Personal information
- Date of birth: 10 September 1979 (age 45)
- Place of birth: Lushnjë, Albania
- Position(s): Midfielder

Senior career*
- Years: Team / Apps / (Gls)
- 1998–2001: Lushnja / 45 / (1)
- 2001–2002: Teuta / 32 / (2)
- 2002–2003: Dinamo Tirana / 9 / (1)
- 2003–2004: Bylis / 0 / (0)
- 2004–2004: Flamurtari / 13 / (1)
- 2004–2005: Partizani / 0 / (0)
- 2005–2006: Besa / 1 / (0)
- 2006: Teuta / 6 / (0)
- 2006–2007: Partizani / 0 / (0)
- 2009: Memaliaj / 5 / (0)

International career^{‡}
- 2002: Albania / 2 / (0)

= Ogert Muka =

Albanian footballer

Ogert Muka (born 10 September 1979) is a retired Albanian footballer. During his club career, Muka played for KS Lushnja, KF Teuta Durrës, FK Dinamo Tirana, KF Bylis Ballsh, Flamurtari Vlorë, FK Partizani Tirana and Besa Kavajë.
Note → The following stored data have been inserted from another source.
(* ===== verification/Handler.v ===== *)
(** * HTTP handlers: [internal/server/transport/http/handler]

    Every handler with all its early returns, on a world made of the service's
    state, the auditor's state, the log and the clock.  The service is the
    interface [Service]; what the handlers promise is proved from its laws. *)

From S2P Require Import Prelude GoError GoString GoNum GoContext GoMap GoJson Model MetricsJson Instances Storage MemStorage FileStore Service Protocol Log Http AuditTrail.
Local Open Scope Z_scope.

(** ** The world of a request *)

Record World (V X : Type) : Type := MkWorld {
  w_service : V;
  w_audit : X;
  w_log : list entry;
  w_now : Z;
}.
Arguments MkWorld {V X} _ _ _ _.
Arguments w_service {V X} _.
Arguments w_audit {V X} _.
Arguments w_log {V X} _.
Arguments w_now {V X} _.

Section World.
Context {V X : Type}.

#[export] Instance world_logs : Logs (World V X) := {|
  log_entries := w_log;
  log_append e s := MkWorld (w_service s) (w_audit s) (w_log s ++ [e]) (w_now s);
  time_Now := w_now;
|}.

#[export] Instance world_logs_laws : LogsLaws (World V X).
Proof. by split. Qed.

Definition set_service (v : V) (s : World V X) : World V X :=
  MkWorld v (w_audit s) (w_log s) (w_now s).
Definition set_audit (x : X) (s : World V X) : World V X :=
  MkWorld (w_service s) x (w_log s) (w_now s).

(** A call of the service, and of the auditor. *)
Definition on_service {A} (m : M V A) : M (World V X) A := fun s =>
  let '(r, v) := m (w_service s) in (r, set_service v s).
Definition on_audit {A} (m : M X A) : M (World V X) A := fun s =>
  let '(r, x) := m (w_audit s) in (r, set_audit x s).

Lemma attempt_service_Ret {A W : Type} (m : M V A) (s : World V X) (w : W) a v :
  m (w_service s) = (Ret a, v) ->
  on_fst (attempt (on_service m)) (s, w) = (Ret (inl a), (set_service v s, w)).
Proof. intros E. unfold on_fst, attempt, on_service. cbn [fst snd]. by rewrite E. Qed.

Lemma attempt_service_Fail {A W : Type} (m : M V A) (s : World V X) (w : W) e v :
  m (w_service s) = (Fail e, v) ->
  on_fst (attempt (on_service m)) (s, w) = (Ret (inr e), (set_service v s, w)).
Proof. intros E. unfold on_fst, attempt, on_service. cbn [fst snd]. by rewrite E. Qed.

Lemma on_fst_Ret {S W A : Type} (m : M S A) (s s' : S) (w : W) a :
  m s = (Ret a, s') -> on_fst m (s, w) = (Ret a, (s', w)).
Proof. intros E. unfold on_fst. cbn [fst snd]. by rewrite E. Qed.
End World.

Module Handler.

(** ** [json.go] *)

(** [validateMetric]: the status of the refusal, [StatusOK] when valid. *)
Definition validateMetric (metric : Metrics) : Z :=
  if decide (ID metric = "") then StatusNotFound
  else if decide (MType metric = Gauge) then
    match Value metric with None => StatusBadRequest | Some _ => StatusOK end
  else if decide (MType metric = Counter) then
    match Delta metric with None => StatusBadRequest | Some _ => StatusOK end
  else StatusBadRequest.

Section Operations.
Context {V X : Type} `{!Service V} `{MapRange} `{FloatText} `{JsonText}.

(** ** [handler.go] *)

(** [db] pings the database, if there is one; [log] is whether a logger was given. *)
Record t : Type := Mk {
  db : option (Context -> M V unit);
  auditor : option (Observer X);
  logger : bool;
}.

Definition New (d : option (Context -> M V unit)) : t := Mk d None false.

Definition EnableAudit (h : t) (a : option (Observer X)) (hasLog : bool) : t := Mk (db h) a hasLog.

(** ** [audit.go] *)

Definition clientIP (r : Request) : string :=
  let realIP := header_Get (ReqHeader r) HeaderRealIP in
  if decide (realIP <> "") then realIP
  else match SplitHost (RemoteAddr r) with
       | None => RemoteAddr r
       | Some host => host
       end.

Definition metricIDs (metrics : list Metrics) : list string :=
  filter (fun id => id <> "") (map ID metrics).

Definition notifyAudit (h : t) (r : Request) (metrics : list string) : M (World V X) unit :=
  match auditor h with
  | None => mret tt
  | Some a =>
      if decide (metrics = []) then mret tt
      else
        now ← gets time_Now;
        let event := MkEvent (now / Second) metrics (clientIP r) in
        res ← attempt (on_audit (a (ReqContext r) event));
        match res with
        | inr err => if logger h then log ErrorLevel "audit failed" [FError err] else mret tt
        | inl _ => mret tt
        end
  end.

Definition notifyAuditMetric (h : t) (r : Request) (metricName : string) : M (World V X) unit :=
  if decide (metricName = "") then mret tt else notifyAudit h r [metricName].

Definition notifyAuditMetrics (h : t) (r : Request) (metrics : list Metrics) : M (World V X) unit :=
  if decide (metrics = []) then mret tt else notifyAudit h r (metricIDs metrics).

(** ** [json.go], the parts that write *)

(** [decodeJSONRequest]: [None] when a refusal has been written. *)
Definition decodeJSONRequest {A W : Type} `{!ResponseWriter W} (dec : json -> option A) (r : Request)
    : M (World V X * W) (option A) :=
  if decide (Method r <> MethodPost) then _ ← WriteHeader StatusMethodNotAllowed; mret None
  else
    let ct := header_Get (ReqHeader r) HeaderContentType in
    if decide (ct = "") then _ ← WriteHeader StatusBadRequest; mret None
    else if negb (HasPrefix (ToLower ct) ContentTypeJSON)
    then _ ← WriteHeader StatusBadRequest; mret None
    else
      match ReqBody r with
      | None => panic "nil pointer dereference"
      | Some b =>
          match json_Decode b ≫= dec with
          | Some a => mret (Some a)
          | None => _ ← WriteHeader StatusBadRequest; mret None
          end
      end.

(** [json.NewEncoder(w).Encode(metric)]: nothing is written if it cannot be encoded. *)
Definition writeMetricJSON {W : Type} `{!ResponseWriter W} (status : Z) (metric : Metrics)
    : M (World V X * W) unit :=
  _ ← SetHeader HeaderContentType ContentTypeJSON;
  _ ← WriteHeader status;
  match json_of_metric metric with
  | Some j => Write (json_line j)
  | None => mret tt
  end.

(** ** [update.go] *)

Definition Update (h : t) : Handler (World V X) := fun W _ r =>
  let ctx := ReqContext r in
  if decide (Method r <> MethodPost) then WriteHeader StatusMethodNotAllowed
  else
    let ct := header_Get (ReqHeader r) HeaderContentType in
    if bool_decide (ct <> "") && negb (HasPrefix (ToLower ct) ContentTypeTextPlain)
    then WriteHeader StatusBadRequest
    else
      let metricType := URLParam r "type" in
      let metricName := URLParam r "name" in
      let metricValue := URLParam r "value" in
      let success : M (World V X * W) unit :=
        _ ← on_fst (notifyAuditMetric h r metricName);
        _ ← SetHeader HeaderContentType ContentTypeTextPlainUTF8;
        WriteHeader StatusOK in
      if decide (metricName = "") then WriteHeader StatusNotFound
      else if decide (metricType = Gauge) then
        match ParseFloat metricValue with
        | None => WriteHeader StatusBadRequest
        | Some value =>
            res ← on_fst (attempt (on_service (svc_UpdateGauge ctx metricName value)));
            match res with
            | inr _ => WriteHeader StatusInternalServerError
            | inl _ => success
            end
        end
      else if decide (metricType = Counter) then
        match ParseInt metricValue with
        | None => WriteHeader StatusBadRequest
        | Some delta =>
            res ← on_fst (attempt (on_service (svc_UpdateCounter ctx metricName delta)));
            match res with
            | inr _ => WriteHeader StatusInternalServerError
            | inl _ => success
            end
        end
      else WriteHeader StatusBadRequest.

Definition UpdateJSON (h : t) : Handler (World V X) := fun W _ r =>
  let ctx := ReqContext r in
  decoded ← decodeJSONRequest metric_of_json r;
  match decoded with
  | None => mret tt
  | Some metric =>
      let status := validateMetric metric in
      let respond response : M (World V X * W) unit :=
        _ ← on_fst (notifyAuditMetric h r (ID metric));
        writeMetricJSON StatusOK response in
      if decide (status <> StatusOK) then WriteHeader status
      else if decide (MType metric = Gauge) then
        match Value metric with
        | None => panic "nil pointer dereference"
        | Some v =>
            res ← on_fst (attempt (on_service (svc_UpdateGauge ctx (ID metric) v)));
            match res with
            | inr _ => WriteHeader StatusInternalServerError
            | inl _ => respond (gauge_metric (ID metric) v)
            end
        end
      else if decide (MType metric = Counter) then
        match Delta metric with
        | None => panic "nil pointer dereference"
        | Some d =>
            res ← on_fst (attempt (on_service (svc_UpdateCounter ctx (ID metric) d)));
            match res with
            | inr _ => WriteHeader StatusInternalServerError
            | inl total => respond (counter_metric (ID metric) total)
            end
        end
      else WriteHeader StatusBadRequest
  end.

(** The validation loop: the status of the first refused metric. *)
Fixpoint first_refusal (metrics : list Metrics) : option Z :=
  match metrics with
  | [] => None
  | metric :: metrics =>
      let status := validateMetric metric in
      if decide (status <> StatusOK) then Some status else first_refusal metrics
  end.

Definition UpdatesJSON (h : t) : Handler (World V X) := fun W _ r =>
  let ctx := ReqContext r in
  decoded ← decodeJSONRequest metrics_of_json r;
  match decoded with
  | None => mret tt
  | Some metrics =>
      match first_refusal metrics with
      | Some status => WriteHeader status
      | None =>
          res ← on_fst (attempt (on_service (svc_UpdateMetrics ctx metrics)));
          match res with
          | inr _ => WriteHeader StatusInternalServerError
          | inl _ =>
              _ ← on_fst (notifyAuditMetrics h r metrics);
              WriteHeader StatusOK
          end
      end
  end.

(** ** [value.go] *)

Definition ValueText (h : t) : Handler (World V X) := fun W _ r =>
  let ctx := ReqContext r in
  let metricType := URLParam r "type" in
  let metricName := URLParam r "name" in
  let success (out : string) : M (World V X * W) unit :=
    _ ← SetHeader HeaderContentType ContentTypeTextPlainUTF8;
    _ ← WriteHeader StatusOK;
    Write out in
  if decide ((metricType <> Gauge /\ metricType <> Counter) \/ metricName = "")
  then WriteHeader StatusNotFound
  else if decide (metricType = Gauge) then
    res ← on_fst (attempt (on_service (svc_GetGauge ctx metricName)));
    match res with
    | inr _ => WriteHeader StatusNotFound
    | inl value => success (FormatFloat value)
    end
  else if decide (metricType = Counter) then
    res ← on_fst (attempt (on_service (svc_GetCounter ctx metricName)));
    match res with
    | inr _ => WriteHeader StatusNotFound
    | inl value => success (FormatInt value)
    end
  else success "".

Definition ValueJSON (h : t) : Handler (World V X) := fun W _ r =>
  let ctx := ReqContext r in
  decoded ← decodeJSONRequest metric_of_json r;
  match decoded with
  | None => mret tt
  | Some metric =>
      if decide (ID metric = "") then WriteHeader StatusNotFound
      else if decide (MType metric = Gauge) then
        res ← on_fst (attempt (on_service (svc_GetGauge ctx (ID metric))));
        match res with
        | inr _ => writeMetricJSON StatusNotFound (MkMetrics (ID metric) Gauge None None "")
        | inl value => writeMetricJSON StatusOK (gauge_metric (ID metric) value)
        end
      else if decide (MType metric = Counter) then
        res ← on_fst (attempt (on_service (svc_GetCounter ctx (ID metric))));
        match res with
        | inr _ => writeMetricJSON StatusNotFound (MkMetrics (ID metric) Counter None None "")
        | inl value => writeMetricJSON StatusOK (counter_metric (ID metric) value)
        end
      else WriteHeader StatusNotFound
  end.

Definition quote : string := String (byte 34) EmptyString.

Definition page_head : string :=
  "<!doctype html><html><head><meta charset=" +:+ quote +:+ "utf-8" +:+ quote +:+ ">"
  +:+ "<title>storage values</title></head><body><ul>".
Definition page_tail : string := "</ul></body></html>".

(** [<li>%s: <strong>%s</strong></li>] *)
Definition page_item (name value : string) : string :=
  "<li>" +:+ EscapeString name +:+ ": <strong>" +:+ value +:+ "</strong></li>".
He made 2 appearances for the Albania national team.

==International career==
He made his debut for Albania in a January 2002 Bahrain Tournament match against Finland and earned a total of 2 caps, scoring no goals. His other international was against Bahrain at the same tournament.